Life in the Middle World

Journeys back

A huge stack of grass wobbling along the uneven road surface on impossibly frail wheels? Oh, a thatch grass merchant, happily peddling his wares to his point of sale.

Each of the four bundles must weigh at least twenty kilograms, thirty, maybe. The rider would be another seventy or so. Nudging the limits of what the vehicle can bear, yes, but it is the ungainliness of it that leaves one incredulous.

Every year, when the sap of the elephant grass had drawn back to the roots for winter and the tall stalks have turned dry and yellow-white, he goes and finds the densest groves, and cuts and bundles and ties together with strips of bark, all day, for days. Then he hauls it along winding footpaths and tracks and roads, load by load, like here, for more days, to his place of sale.

It is a slow rhythm, followed without questioning, without review, every year. He has not made a simple trailer that he can pull behind his bicycle. He has not alternated the thick ends of the bundles to distribute the load more evenly. He has learned to keep his balance and avoid a disastrous fall along the winding footpaths, despite the inevitable crosswinds or sudden gusts as the heat starts to build.

Here, even though one is not yet in the wilderness, it is like a wilderness. If you venture here, what you are able to take with is likely what you will have. You have to be self-sufficient. If something breaks, you have to be able to improvise repairs. If you run out, the same.

All that can be taken for granted is that the sun will rise and set – and, importantly, that the people you might come across will be friendly, full of humour, and helpful within their limited means. Nothing else; not that a road will be passable, not that basic items will be on shelves, not that a filling station will have petrol.
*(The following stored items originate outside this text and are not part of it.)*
(* ===== verification/VolumeDirs.v ===== *)
(** * VolumeDirs: inodes and directory entries of a mounted volume

    Reading and writing inodes, creating files and directories, lookup, listing
    and unlinking, each as an operation on the maps the volume represents. *)

From S2P Require Import Prelude Checksum Device Superblock Node NodeCodec BTree BTreeInv BTreeWrite.
From S2P Require Import BTreeInsert BTreeDelete TreeStore Inode Extent FreeSpace ChecksumTree XxHash Dir Journal Volume VolumeInv.

Section directories.
Context {D : Type} `{BlockDevice D} `{!TreeStore D}.
Implicit Types v : BafsVolume D.

Local Abbreviation inode_count v := (sb_allocated_inode_count (superblock v)).

(** ** Inodes *)

Lemma volume_read_inode_correct v m s number inode :
  vol_rep v m s -> 1 <= number < 2 ^ 64 -> inode_at m number inode -> volume_read_inode v number = Ok inode.
Proof.
  intros Hv Hn Hi. destruct (vr_inodes _ _ _ Hv) as (fp & Hr & _). unfold volume_read_inode.
  apply (read_inode_correct (device v) (vol_cow v []) _ m fp); try done. by eapply vol_room_0.
Qed.

Lemma volume_read_inode_missing v m s number :
  vol_rep v m s -> 1 <= number < 2 ^ 64 -> m !! inode_key number = None ->
  volume_read_inode v number = Err NotFound.
Proof.
  intros Hv Hn Hi. destruct (vr_inodes _ _ _ Hv) as (fp & Hr & _). unfold volume_read_inode.
  apply (read_inode_missing (device v) (vol_cow v []) _ m fp); try done. by eapply vol_room_0.
Qed.

Lemma extents_wf_insert_other limit m k bytes :
  extents_wf limit m -> item_type k <> ITEM_TYPE_EXTENT_DATA -> extents_wf limit (<[k := bytes]> m).
Proof. intros Hwf Hk k' b' [[<- <-]|[_ Hk']]%lookup_insert_Some Ht; [done|]. by apply (Hwf k' b'). Qed.

Lemma extents_wf_delete limit m k : extents_wf limit m -> extents_wf limit (delete k m).
Proof. intros Hwf k' b' [_ Hk']%lookup_delete_Some Ht. by apply (Hwf k' b'). Qed.

Lemma numbers_insert count (m : gmap BafsKey (list Z)) k bytes :
  (forall k' b, m !! k' = Some b -> object_id k' <= count) -> object_id k <= count ->
  forall k' b, <[k := bytes]> m !! k' = Some b -> object_id k' <= count.
Proof. intros Hm Hk k' b [[<- <-]|[_ Hk']]%lookup_insert_Some; [done|]. by eapply Hm. Qed.

Lemma volume_write_inode_correct v m s inode :
  vol_rep v m s -> vol_room v 1 -> 1 <= inode_number inode <= inode_count v -> inode_wf inode ->
  exists v', volume_write_inode inode v = (v', Ok tt)
    /\ vol_rep v' (<[inode_key (inode_number inode) := serialise_inode_to_bytes inode]> m) s
    /\ vol_moved v v' 1 /\ inode_count v' = inode_count v.
Proof.
  intros Hv Hroom Hn Hi. unfold volume_write_inode. rewrite st_bind_get.
  destruct (vol_inode_update v m s
    (write_inode_to_tree (device v) (sb_inode_tree_root_block (superblock v)) inode (next_transaction_id v))
    (<[inode_key (inode_number inode) := serialise_inode_to_bytes inode]> m))
    as (c & root & v' & E & E' & Hv' & Hm & Hc); [done|done| | | | |].
  - intros fp Hr. apply (write_inode_correct _ _ _ m); [done|lia|done|apply Hv|by eapply vol_room_cow].
  - apply dir_wf_insert_other; [apply Hv|done].
  - apply extents_wf_insert_other; [apply Hv|done].
  - apply numbers_insert; [apply Hv|simpl; lia].
  - exists v'. rewrite (st_bind_Ok _ _ _ _ _ E). unfold modify_superblock. rewrite st_bind_modify.
    change (superblock (vol_set_cow v c)) with (superblock v). by rewrite E'.
Qed.

Lemma volume_allocate_inode_number_correct v m s :
  vol_rep v m s -> inode_count v + 1 < 2 ^ 64 ->
  exists v', volume_allocate_inode_number v = (v', Ok (inode_count v + 1))
    /\ vol_rep v' m s /\ vol_moved v v' 0 /\ inode_count v' = inode_count v + 1.
Proof.
  intros Hv Hn. unfold volume_allocate_inode_number. rewrite st_bind_get.
  rewrite (st_bind_lift _ _ _ (inode_count v + 1)) by by apply checked_add_Ok.
  unfold modify_superblock. rewrite st_bind_modify. set (v' := vol_set_superblock _ _).
  assert (vol_step v v' 0) as S by apply vol_step_superblock.
  exists v'. split; [done|]. split; [|split; [|done]].
  - eapply vol_rep_step; [exact Hv|exact S|apply Hv|apply Hv|simpl; lia| | | |apply Hv|apply Hv|].
    + eapply tree_in_step; [exact S|apply Hv].
    + eapply tree_in_step; [exact S|apply Hv].
    + destruct (vr_free _ _ _ Hv) as (fe & Hf & Hfe). exists fe. split; [|done]. by eapply tree_in_step.
    + intros k b Hk. pose proof (vr_numbers _ _ _ Hv k b Hk). simpl. lia.
  - split; [by rewrite Z.mul_0_l|simpl; lia|]. intros p (pi & pf & ps & Hi & Hf & Hs & ->).
    exists (2 * (pi + pf + ps)). split; [|simpl; lia]. exists pi, pf, ps. by split_and!; [eapply tree_committed_step..|].
Qed.

(** ** Creating entries *)

(** The constructors of inodes a create operation uses. *)
Definition fresh_inode (new_inode : Z -> Z -> Z -> BafsInode) : Prop :=
  forall n g t, inode_number (new_inode n g t) = n
    /\ (is_u64 n -> is_u64 g -> is_u64 t -> inode_wf (new_inode n g t)).

Lemma dir_lookup_insert_inode m n bytes p name : dir_lookup (<[inode_key n := bytes]> m) p name = dir_lookup m p name.
Proof. by apply dir_lookup_insert_ne. Qed.

Definition with_inode (m : gmap BafsKey (list Z)) (inode : BafsInode) : gmap BafsKey (list Z) :=
  <[inode_key (inode_number inode) := serialise_inode_to_bytes inode]> m.

Definition with_entry (m : gmap BafsKey (list Z)) (parent : Z) (entry : BafsDirEntry) : gmap BafsKey (list Z) :=
  <[make_directory_entry_key parent (filename entry) := serialise_dir_entry_to_bytes entry]> m.

(** Allocating a number and writing the new inode. *)
Lemma create_inode_correct new_inode v m s :
  vol_rep v m s -> vol_room v 1 -> fresh_inode new_inode -> inode_count v + 1 < 2 ^ 64 ->
  let n := inode_count v + 1 in
  exists v1 v2, volume_allocate_inode_number v = (v1, Ok n)
    /\ volume_write_inode (new_inode n (next_transaction_id v) 0) v1 = (v2, Ok tt)
    /\ vol_rep v2 (with_inode m (new_inode n (next_transaction_id v) 0)) s
    /\ vol_moved v v2 1 /\ inode_count v2 = n.
Proof.
  intros Hv Hroom Hnew Hcount n. pose proof (vr_root _ _ _ Hv). pose proof (vr_boundary _ _ _ Hv) as Hb.
  destruct (volume_allocate_inode_number_correct v m s Hv Hcount) as (v1 & E1 & Hv1 & M1 & C1).
  destruct (Hnew n (next_transaction_id v) 0) as [Hnum Hwf].
  destruct (volume_write_inode_correct v1 m s (new_inode n (next_transaction_id v) 0)) as (v2 & E2 & Hv2 & M2 & C2).
  { done. } { by apply (vol_room_moved v v1 0 1 Hroom M1). } { rewrite Hnum. unfold n in *. lia. }
  { apply Hwf; [split; [unfold n; lia|unfold u64_max, n; lia]|apply Hv|ilia]. }
  exists v1, v2. split; [done|]. split; [done|]. split; [done|].
  split; [exact (vol_moved_trans _ _ _ _ _ M1 M2)|by rewrite C2, C1].
Qed.

(** Adding an entry to a directory. *)
Lemma create_entry_correct v m s p name n type g :
  vol_rep v m s -> vol_room v 1 -> is_u8 type -> is_str name -> 1 <= p <= inode_count v -> is_u64 n -> is_u64 g ->
  let op := directory_create_entry (device v) (sb_inode_tree_root_block (superblock v)) p name n type g in
  if decide (1 <= len name <= 255) then
    match dir_lookup m p name with
    | Some _ => on_cow [] op v = (v, Err AlreadyExists)
    | None => exists c root v', on_cow [] op v = (vol_set_cow v c, Ok (root, freed_blocks c))
        /\ return_freed_cow_blocks_to_free_extent_tree (freed_blocks c)
             (vol_set_superblock (vol_set_cow v c) (sb_set_inode_root (superblock v) root)) = (v', Ok tt)
        /\ vol_rep v' (with_entry m p (new_entry name n type)) s /\ vol_moved v v' 1
        /\ inode_count v' = inode_count v
    end
  else on_cow [] op v = (v, Err InvalidArgument).
Proof.
  intros Hv Hroom Htype Hstr Hp Hn Hg op. destruct (vr_inodes _ _ _ Hv) as (fp & Hr & Hfp).
  pose proof (wf_inodes _ (vr_wf _ _ _ Hv)) as Hic.
  assert (1 <= p < 2 ^ 64) as Hp' by ilia.
  pose proof (fun fp Hr => directory_create_correct (device v) (vol_cow v []) (sb_inode_tree_root_block (superblock v)) m fp p name n type g Hr
    (vr_dirs _ _ _ Hv) Hp' Hstr Hn Htype Hg (vol_room_cow _ _ _ [] Hv Hroom)) as Hdir.
  assert (forall e, op (vol_cow v []) = (vol_cow v [], Err e) -> on_cow [] op v = (v, Err e)) as Herr.
  { intros e E. rewrite (on_cow_Err _ _ _ _ _ E). by rewrite vol_set_cow_same. }
  destruct (decide (1 <= len name <= 255)) as [Hlen|Hlen]; [|by eapply Herr, Hdir].
  destruct (dir_lookup m p name) as [e|]; [by eapply Herr, Hdir|].
  apply vol_inode_update with (m := m); [done|done|exact Hdir|..].
  - apply (dir_wf_insert_entry m p (new_entry name n type)); [apply Hv|by apply new_entry_ok].
  - apply extents_wf_insert_other; [apply Hv|done].
  - apply numbers_insert; [apply Hv|simpl; lia].
Qed.

(** The new inode is written before the entry; when the entry cannot be made, the
    inode stays. *)
Lemma volume_create_entry_correct new_inode type v m s p parent name :
  vol_rep v m s -> vol_room v 2 -> fresh_inode new_inode -> is_u8 type -> is_str name ->
  1 <= p < 2 ^ 64 -> inode_at m p parent -> inode_count v + 1 < 2 ^ 64 ->
  let n := inode_count v + 1 in
  let m1 := with_inode m (new_inode n (next_transaction_id v) 0) in
  if is_directory parent then
    exists v', vol_moved v v' 2 /\ inode_count v' = n
      /\ if decide (1 <= len name <= 255) then
           match dir_lookup m p name with
           | Some _ => volume_create_entry new_inode type p name v = (v', Err AlreadyExists) /\ vol_rep v' m1 s
           | None => volume_create_entry new_inode type p name v = (v', Ok n)
               /\ vol_rep v' (with_entry m1 p (new_entry name n type)) s
           end
         else volume_create_entry new_inode type p name v = (v', Err InvalidArgument) /\ vol_rep v' m1 s
  else volume_create_entry new_inode type p name v = (v, Err NotADirectory).
Proof.
  intros Hv Hroom Hnew Htype Hstr Hp Hparent Hcount n m1. unfold volume_create_entry. rewrite st_bind_get.
  rewrite (st_bind_lift _ _ _ parent) by by eapply volume_read_inode_correct.
  destruct (is_directory parent); [|done]. cbn [negb].
  pose proof (vr_root _ _ _ Hv) as Hroot. pose proof (vr_boundary _ _ _ Hv) as Hb.
  assert (0 <= sb_next_cow_block_address (superblock v)) as Hb0 by lia.
  destruct (create_inode_correct new_inode v m s) as (v1 & v2 & E1 & E2 & Hv2 & M2 & C2);
    [done|by eapply vol_room_mono; [..|exact Hroom]|done|done|].
  rewrite (st_bind_Ok _ _ _ _ _ E1), (st_bind_Ok _ _ _ _ _ E2), st_bind_get. fold n in C2, E1, E2 |- *.
  fold m1 in Hv2.
  pose proof (create_entry_correct v2 m1 s p name n type (next_transaction_id v)) as Hentry.
  assert (dir_lookup m1 p name = dir_lookup m p name) as Hlook by apply dir_lookup_insert_inode.
  rewrite Hlook in Hentry. cbv zeta in Hentry.
  assert (p <= inode_count v) as Hpc by (destruct Hparent as [Hpm _]; apply (vr_numbers _ _ _ Hv _ _ Hpm)).
  specialize (Hentry Hv2 (vol_room_moved v v2 1 1 Hroom M2) Htype Hstr ltac:(unfold n in *; lia)
    ltac:(split; [unfold n; lia|unfold u64_max, n; lia]) (vr_id _ _ _ Hv)).
  pose proof (vol_moved_mono v v2 1 2 Hb0 ltac:(lia) M2) as M22.
  destruct (decide (1 <= len name <= 255)) as [Hlen|Hlen]; [destruct (dir_lookup m p name) as [e|]|].
  - exists v2. by rewrite (st_bind_Err _ _ _ _ _ Hentry).
  - destruct Hentry as (c & root & v' & E3 & E4 & Hv' & M3 & C3). exists v'.
    rewrite (st_bind_Ok _ _ _ _ _ E3). unfold modify_superblock. rewrite st_bind_modify.
    change (superblock (vol_set_cow v2 c)) with (superblock v2). rewrite (st_bind_Ok _ _ _ _ _ E4).
    split; [exact (vol_moved_trans _ _ _ _ _ M2 M3)|]. by rewrite C3.
  - exists v2. by rewrite (st_bind_Err _ _ _ _ _ Hentry).
Qed.

Lemma volume_create_missing_parent new_inode type v m s p name :
  vol_rep v m s -> 1 <= p < 2 ^ 64 -> m !! inode_key p = None ->
  volume_create_entry new_inode type p name v = (v, Err NotFound).
Proof.
  intros Hv Hp Hm. unfold volume_create_entry. rewrite st_bind_get.
  by rewrite (volume_read_inode_missing v m s p Hv Hp Hm).
Qed.

Lemma new_regular_file_fresh : fresh_inode new_regular_file.
Proof. intros n g t. split; [done|apply new_regular_file_wf]. Qed.

Lemma new_directory_fresh : fresh_inode new_directory.
Proof. intros n g t. split; [done|apply new_directory_wf]. Qed.

(** ** Lookup and listing *)

Lemma volume_lookup_correct v m s p parent name :
  vol_rep v m s -> 1 <= p < 2 ^ 64 -> inode_at m p parent ->
  volume_lookup_directory_entry v p name
  = if is_directory parent then Ok (child_inode_number <$> dir_lookup m p name) else Err NotADirectory.
Proof.
  intros Hv Hp Hparent. unfold volume_lookup_directory_entry.
  rewrite (volume_read_inode_correct v m s p parent) by done. cbn [obind].
  destruct (is_directory parent); [|done]. cbn [negb]. destruct (vr_inodes _ _ _ Hv) as (fp & Hr & _).
  change (dirty_block_cache v) with (dirty_cache (vol_cow v [])).
  by rewrite (directory_lookup_correct (device v) (vol_cow v []) _ m fp p name Hr (vol_room_0 _ _ _ [] Hv)
    (vr_dirs _ _ _ Hv) Hp).
Qed.
End directories.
This awkward pragmatism is commonplace in the Middle World; this strangely enigmatic world that gradually morphs from wilderness to civilisation.  Here, the gears of civilisation are not yet meshing. Some are missing, others are engaged, but not quite. Still others have had tooth broken off here and there. These may end up fulfilling different functions, or get ground into abrasive pulp. Gears break all the time, and lose tooth, and are left, or sometimes improvise-repaired, each time at a lower notch of functionality. Occasionally a new gear appears miraculously. It uplifts a lot around it, from a low base, but slowly it follows the same pattern, and everything settles into a naturally sustainable equilibrium.
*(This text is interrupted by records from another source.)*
Lemma superblocks_interrupted (d d1 : D) sb :
  interrupted d (superblock_writes sb) d1 -> forall a, 3 <= a -> image d1 a = image d a.
Proof.
  intros (_ & past & todo & Hsplit & Himg).
  assert (forall w, w ∈ superblock_writes sb -> w.1 <= 2) as Hlow.
  { unfold superblock_writes, BAFS_BACKUP_SUPERBLOCK_BLOCK_ADDRESS, BAFS_PRIMARY_SUPERBLOCK_BLOCK_ADDRESS.
    intros w. rewrite !elem_of_cons, elem_of_nil. intros [->|[->|[]]]; simpl; lia. }
  intros a Ha. rewrite Himg; [apply apply_writes_other; intros (w & -> & Hin)%list_elem_of_fmap|lia|intros w Hw ->];
    [specialize (Hlow w ltac:(rewrite Hsplit; apply elem_of_app; by left)); lia|].
  destruct todo as [|y todo]; [done|]. injection Hw as ->. specialize (Hlow w ltac:(rewrite Hsplit; apply elem_of_app; right; left)). lia.
Qed.

(** A flush whose record does not fit the journal is refused. In memory the boundary
    has been moved. *)
Definition refused v : BafsVolume D := vol_set_superblock v (sb_set_next_cow (superblock v) (vol_next_free_block v)).

Lemma flush_refused v m s :
  vol_rep v m s -> volume_layout (device v) (superblock v) -> ~ record_fits (superblock v) (dirty_block_cache v) ->
  len (cache_entries (dirty_block_cache v)) < 2 ^ 32 -> flush_and_commit v = (refused v, Err OutOfSpace).
Proof.
  intros Hv Hl Hbig Hcount. unfold record_fits in Hbig.
  pose proof (vl_size _ _ Hl) as Hsize. unfold BAFS_JOURNAL_SIZE_MAX_BLOCKS in Hsize.
  assert (dirty_block_cache v <> ∅) as Hne.
  { intros E. apply Hbig. rewrite E. change (len (cache_entries ∅)) with 0. lia. }
  unfold flush_and_commit. rewrite st_bind_get. unfold modify_superblock. rewrite st_bind_modify.
  apply st_bind_Err. unfold st_zoom, begin_transaction. cbn [device superblock vol_set_superblock].
  rewrite commit_oversized; [reflexivity|..].
  - by apply (next_cow_layout v m s Hv Hl).
  - change (sb_journal_size_in_blocks (sb_set_next_cow _ _)) with (sb_journal_size_in_blocks (superblock v)). lia.
  - done.
  - apply Forall_forall. intros [a block] Ha%cache_entries_elem. apply (vr_cache _ _ _ Hv) in Ha as (Ha & Hlen & Hok).
    pose proof (vr_boundary _ _ _ Hv). split; [split; simpl; unfold u64_max; lia|]. split; [done|]. simpl. lia.
  - lia.
  - change (sb_journal_size_in_blocks (sb_set_next_cow _ _)) with (sb_journal_size_in_blocks (superblock v)). lia.
Qed.

(** A torn write is noticed: a journal that does not hold the complete record does
    not pass for one, and a torn primary superblock is not read as a third one.
    [sb] is the superblock on the device, [sb'] the one being written. *)
Record torn_writes_detected (d1 : D) (sb sb' : BafsSuperblock) (record : list Z) : Prop := {
  td_journal : (exists rest, journal_area d1 sb = record ++ rest)
    \/ parse_journal (journal_area d1 sb) (sb_last_committed_transaction_id sb) = Ok None;
  td_primary : read_superblock_from_device d1 BAFS_PRIMARY_SUPERBLOCK_BLOCK_ADDRESS = Ok sb
    \/ read_superblock_from_device d1 BAFS_PRIMARY_SUPERBLOCK_BLOCK_ADDRESS = Ok (seal_with_checksum sb')
    \/ exists e, read_superblock_from_device d1 BAFS_PRIMARY_SUPERBLOCK_BLOCK_ADDRESS = Err e;
}.

Section crash.
Context (d d1 : D) (sb : BafsSuperblock) (v : BafsVolume D) (m0 s0 m s : gmap BafsKey (list Z)).
Local Abbreviation v0 := (mounted d (seal_with_checksum sb)).
Context (Hv0 : vol_rep v0 m0 s0) (Hgrown : grown v0 v) (Hv : vol_rep v m s) (Hfl : flushable v).
Context (Hread : readable d) (Hlay : volume_layout d sb).
Context (Hprim : read_superblock_from_device d BAFS_PRIMARY_SUPERBLOCK_BLOCK_ADDRESS = Ok (seal_with_checksum sb)).
Context (Hup : device_up d1) (Hlen : length (content d1) = length (content d)).

Lemma crash_ids :
  next_transaction_id v = sb_last_committed_transaction_id sb + 1
  /\ sb_next_cow_block_address sb <= vol_next_free_block v
  /\ sb_journal_start_block (superblock v) = sb_journal_start_block sb
  /\ sb_journal_size_in_blocks (superblock v) = sb_journal_size_in_blocks sb
  /\ device v = d.
Proof.
  destruct Hgrown as [Hd Hi X (fc & ic & ir & fr & cr & nc & Hsb)]. rewrite Hi, Hd, Hsb. pose proof (ext_next _ _ _ X) as Hn. done.
Qed.

Lemma crash_layout : volume_layout d1 sb.
Proof. by eapply volume_layout_length. Qed.

Lemma crash_read a sb' :
  0 <= a <= 2 -> sb_wf sb' -> sb_magic_number sb' = BAFS_MAGIC_NUMBER -> sb_version sb' = BAFS_SUPPORTED_VERSION ->
  image d1 a = superblock_block sb' -> read_superblock_from_device d1 a = Ok (seal_with_checksum sb').
Proof.
  intros Ha Hwf Hm Hve Himg. apply read_superblock_image; try done; [|lia].
  eapply layout_on_device; [apply crash_layout|done].
Qed.

(** A device that still has the committed blocks mounts as the old volume. *)
Lemma old_volume d2 sb2 :
  readable d2 -> length (content d2) = length (content d) -> same_volume sb sb2 -> sb_wf sb2 ->
  sb_next_cow_block_address sb2 = sb_next_cow_block_address sb -> sb_last_committed_transaction_id sb2 + 1 < 2 ^ 64 ->
  (forall a, data_start sb <= a < sb_next_cow_block_address sb -> image d2 a = image d a) ->
  reloads v0 d2 sb2.
Proof.
  intros Hr2 Hl2 Hsame Hwf Hnc Hid Himg. split; [|done..].
  destruct crash_ids as (_ & Enc & _ & _ & Ed). pose proof (fl_device _ Hfl) as Hdev.
  rewrite Ed in Hdev. pose proof (vr_boundary _ _ _ Hv0) as Hb0. simpl in Hb0.
  change (data_start (seal_with_checksum sb)) with (data_start sb) in Hb0.
  intros x Hx. simpl in Hx. change (data_start (seal_with_checksum sb)) with (data_start sb) in Hx.
  assert (on_device d x) as Hon by (split; lia). unfold read_block. simpl. rewrite lookup_empty.
  rewrite Hr2 by by eapply on_device_length. rewrite Hread by done. by rewrite Himg.
Qed.

(** A complete record is replayed onto the old superblock. *)
Lemma replay_mount rest :
  dirty_block_cache v <> ∅ ->
  read_superblock_from_device d1 BAFS_PRIMARY_SUPERBLOCK_BLOCK_ADDRESS = Ok (seal_with_checksum sb) ->
  journal_area d1 sb = commit_record (next_transaction_id v) (cache_entries (dirty_block_cache v)) ++ rest ->
  (forall a, data_start sb <= a < sb_next_cow_block_address sb -> image d1 a = image d a) ->
  exists d2 sb2, bafs_mount d1 = (d2, Ok (mounted d2 (seal_with_checksum sb2))) /\ device_up d2 /\ settled d2 sb2
    /\ reloads v0 d2 (seal_with_checksum sb2).
Proof.
  intros Hdirty Hp Harea Himg. destruct crash_ids as (Eid & Enc & Ejs & Ejn & Ed). pose proof (fl_id _ Hfl) as Hid.
  pose proof (flush_ready _ _ _ Hv Hfl Hdirty) as Hready. pose proof crash_layout as Hl1.
  set (sb2 := sb_set_transaction (seal_with_checksum sb) (next_transaction_id v)).
  assert (sb_wf sb2) as Hwf2 by (apply sb_wf_set_transaction; [apply sb_wf_seal, Hlay|apply Hv]).
  destruct (recover_replay d1 (seal_with_checksum sb) (next_transaction_id v) (cache_entries (dirty_block_cache v)) rest)
    as (d2 & Erec & Hup2 & Hl2 & Himg2).
  { done. } { by apply volume_layout_seal. } { exact Harea. } { apply Hready. }
  { pose proof (cr_fits _ _ _ _ Hready) as Hf. unfold record_fits in Hf.
    pose proof (vl_size _ _ (cr_layout _ _ _ _ Hready)) as Hs. unfold BAFS_JOURNAL_SIZE_MAX_BLOCKS in Hs. lia. }
  { apply Hv. } { simpl. lia. }
  { eapply Forall_impl; [exact (entries_writable _ _ _ _ Hready)|]. intros w. apply writable_length. by rewrite Ed. }
  fold sb2 in Erec, Himg2. exists d2, sb2.
  pose proof (vl_start _ _ Hlay) as Hst. pose proof (vl_size _ _ Hlay) as Hsz. unfold BAFS_JOURNAL_START_BLOCK_ADDRESS in Hst.
  assert (forall a, 3 <= a < sb_next_cow_block_address sb -> image d2 a = image d1 a) as Hother.
  { intros a Ha. rewrite Himg2 by lia. rewrite apply_writes_app, apply_writes_other.
    - apply apply_writes_other. rewrite cache_entries_addresses. intros [block Hblock].
      apply (grown_cache _ _ _ _ _ Hgrown) in Hblock. simpl in Hblock. lia.
    - unfold superblock_writes, BAFS_BACKUP_SUPERBLOCK_BLOCK_ADDRESS, BAFS_PRIMARY_SUPERBLOCK_BLOCK_ADDRESS. csimpl.
      rewrite !not_elem_of_cons. repeat split; [lia..|apply not_elem_of_nil]. }
  pose proof (vr_boundary _ _ _ Hv0) as Hb0. simpl in Hb0. change (data_start (seal_with_checksum sb)) with (data_start sb) in Hb0.
  assert (volume_layout d2 sb2) as Hlay2.
  { eapply volume_layout_length; [exact Hl2|]. apply volume_layout_set_transaction; [apply Hv|by apply volume_layout_seal]. }
  split; [|split; [done|split; [split|]]].
  - apply (mount_correct d1 (seal_with_checksum sb) _ _ true); [by apply mount_superblock_primary|exact Erec|exact Hid].
  - done.
  - apply mount_superblock_image; [done..|]. rewrite Himg2 by done. rewrite apply_writes_app. unfold superblock_writes.
    cbn [apply_writes]. by rewrite Z.eqb_refl.
  - replace (journal_area d2 sb2) with (journal_area d1 sb).
    + rewrite Harea. apply parse_record_old; [apply Hready|apply Hv|simpl; lia].
    + unfold journal_area. f_equal. apply list_fmap_ext. intros i a Ha%lookup_seqZ. symmetry. apply Hother.
      unfold data_start in Hb0. unfold sb2 in Ha. simpl in Ha. lia.
  - exact Hid.
  - simpl. rewrite Hl2, Hlen. pose proof (fl_device _ Hfl) as Hdev. rewrite Ed in Hdev.
    lia.
  - apply old_volume; try done; [|congruence|by apply sb_wf_seal|].
    + apply up_readable; [done|]. rewrite Hl2. apply (vl_small _ _ Hl1).
    + intros a Ha. rewrite Hother by (unfold data_start in Ha; lia). by apply Himg.
Qed.

(** All blocks are home and one superblock is the new one. *)
Lemma new_mount :
  mount_superblock d1 = Ok (seal_with_checksum (flushed_superblock v)) ->
  parse_journal (journal_area d1 sb) (next_transaction_id v) = Ok None ->
  (forall a, data_start sb <= a -> image d1 a = default (image d a) (dirty_block_cache v !! a)) ->
  settled d1 (flushed_superblock v) /\ reloads v d1 (seal_with_checksum (flushed_superblock v)).
Proof.
  intros Hm Hparse Himg. destruct crash_ids as (Eid & Enc & Ejs & Ejn & Ed). pose proof (flushed_superblock_wf _ _ _ Hv Hfl) as Hwf.
  pose proof (vl_small _ _ Hlay) as Hsmall.
  assert (journal_area d1 (flushed_superblock v) = journal_area d1 sb) as Eja.
  { unfold journal_area. simpl. by rewrite Ejs, Ejn. }
  split; [split; [|done| |exact (fl_id _ Hfl)|]|].
  - apply (volume_layout_set_transaction d1 _ _ (vr_id _ _ _ Hv)).
    eapply volume_layout_length; [|by eapply next_cow_layout; [exact Hv|apply Hfl]]. by rewrite Ed.
  - by rewrite Eja.
  - simpl. rewrite Hlen, <- Ed. apply Hfl.
  - split; [|apply flushed_superblock_same|by apply sb_wf_seal|done|exact (fl_id _ Hfl)].
    eapply flushed_reads; [exact Hv|exact Hfl|by rewrite Ed|apply up_readable; [done|by rewrite Hlen]|by rewrite Ed|].
    intros a Ha. rewrite Ed. apply Himg. unfold data_start in *. lia.
Qed.

(** The device the crash left mounts as the volume before or after the flush. *)
Definition mounts_either : Prop :=
  exists d2 sb2, bafs_mount d1 = (d2, Ok (mounted d2 (seal_with_checksum sb2))) /\ device_up d2 /\ settled d2 sb2
    /\ (reloads v0 d2 (seal_with_checksum sb2) \/ reloads v d2 (seal_with_checksum sb2)).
And so life lurches along, sadly happy on stoic pragmatism, ground-level innovation, charming improvisations, stark deprivations.

One Comment

  1. “Awkward pragmatism” ……I will use that phrase to describe my feelings about the multiple crises (political, social, racial, environmental) looming today in the US and around the world. Thank you, Hoffman, for the words I have been unable to articulate.